» Work order
What lines below contain the string "vector"? List them all.
───── Data ─────
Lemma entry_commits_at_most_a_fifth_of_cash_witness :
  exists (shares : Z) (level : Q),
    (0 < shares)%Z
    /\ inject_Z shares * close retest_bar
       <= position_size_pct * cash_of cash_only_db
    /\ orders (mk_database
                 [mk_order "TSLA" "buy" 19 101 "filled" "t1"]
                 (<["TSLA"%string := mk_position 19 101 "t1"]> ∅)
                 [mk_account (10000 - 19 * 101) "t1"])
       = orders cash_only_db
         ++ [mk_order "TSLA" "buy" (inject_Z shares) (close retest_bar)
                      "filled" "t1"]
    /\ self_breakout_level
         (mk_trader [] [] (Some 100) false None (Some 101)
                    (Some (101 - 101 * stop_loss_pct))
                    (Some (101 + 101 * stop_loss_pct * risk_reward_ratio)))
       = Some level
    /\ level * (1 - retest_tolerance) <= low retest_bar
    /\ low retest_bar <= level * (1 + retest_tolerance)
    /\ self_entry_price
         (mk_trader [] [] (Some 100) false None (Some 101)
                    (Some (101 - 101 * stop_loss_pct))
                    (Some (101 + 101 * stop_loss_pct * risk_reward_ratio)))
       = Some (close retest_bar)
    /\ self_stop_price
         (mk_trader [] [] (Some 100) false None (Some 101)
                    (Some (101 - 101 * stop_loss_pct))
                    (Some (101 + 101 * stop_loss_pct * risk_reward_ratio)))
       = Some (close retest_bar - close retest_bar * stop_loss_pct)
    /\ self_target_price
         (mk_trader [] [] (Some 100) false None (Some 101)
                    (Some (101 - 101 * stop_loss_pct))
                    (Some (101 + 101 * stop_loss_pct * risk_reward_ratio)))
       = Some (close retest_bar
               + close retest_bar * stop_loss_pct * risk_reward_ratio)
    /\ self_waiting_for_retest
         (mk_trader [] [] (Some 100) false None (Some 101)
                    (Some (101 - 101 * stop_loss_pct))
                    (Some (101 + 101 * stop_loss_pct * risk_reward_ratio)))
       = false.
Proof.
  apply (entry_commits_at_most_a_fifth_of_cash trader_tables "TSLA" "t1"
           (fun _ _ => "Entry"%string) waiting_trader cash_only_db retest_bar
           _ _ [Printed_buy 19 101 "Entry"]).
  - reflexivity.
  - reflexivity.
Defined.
─────
───── Data ─────
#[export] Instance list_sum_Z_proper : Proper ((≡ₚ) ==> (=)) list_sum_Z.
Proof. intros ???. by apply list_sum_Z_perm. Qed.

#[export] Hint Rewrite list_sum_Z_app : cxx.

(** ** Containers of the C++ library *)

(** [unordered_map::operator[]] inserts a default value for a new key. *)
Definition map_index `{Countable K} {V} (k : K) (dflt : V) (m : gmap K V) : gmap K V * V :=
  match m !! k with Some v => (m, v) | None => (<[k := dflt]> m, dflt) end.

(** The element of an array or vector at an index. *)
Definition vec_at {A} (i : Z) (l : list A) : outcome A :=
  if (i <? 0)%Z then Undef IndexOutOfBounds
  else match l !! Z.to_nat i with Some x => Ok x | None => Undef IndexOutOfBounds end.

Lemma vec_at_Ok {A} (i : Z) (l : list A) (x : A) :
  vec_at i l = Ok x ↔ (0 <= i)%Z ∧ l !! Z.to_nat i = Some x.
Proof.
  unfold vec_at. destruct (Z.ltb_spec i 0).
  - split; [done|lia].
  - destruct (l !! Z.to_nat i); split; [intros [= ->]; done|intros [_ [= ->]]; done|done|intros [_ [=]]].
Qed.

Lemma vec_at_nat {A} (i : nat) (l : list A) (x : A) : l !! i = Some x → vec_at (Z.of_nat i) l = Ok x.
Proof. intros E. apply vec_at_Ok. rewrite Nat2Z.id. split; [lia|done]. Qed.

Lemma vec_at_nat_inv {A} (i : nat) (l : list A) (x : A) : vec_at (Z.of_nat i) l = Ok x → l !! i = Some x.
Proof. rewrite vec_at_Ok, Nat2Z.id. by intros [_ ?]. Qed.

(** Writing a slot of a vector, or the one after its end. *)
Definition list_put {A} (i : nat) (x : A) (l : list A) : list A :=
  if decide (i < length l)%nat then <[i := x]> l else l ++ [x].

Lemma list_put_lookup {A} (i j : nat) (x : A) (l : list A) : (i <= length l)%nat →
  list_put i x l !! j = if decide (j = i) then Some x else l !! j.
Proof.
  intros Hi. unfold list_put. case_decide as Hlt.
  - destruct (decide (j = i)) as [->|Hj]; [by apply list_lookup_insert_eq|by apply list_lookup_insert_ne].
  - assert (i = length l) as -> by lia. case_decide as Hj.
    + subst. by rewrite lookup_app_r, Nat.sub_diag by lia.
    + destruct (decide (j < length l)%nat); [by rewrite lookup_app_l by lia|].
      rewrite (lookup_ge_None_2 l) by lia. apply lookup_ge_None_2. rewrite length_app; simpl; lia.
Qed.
─────
» Output
(** The element of an array or vector at an index. *)
(** Writing a slot of a vector, or the one after its end. *)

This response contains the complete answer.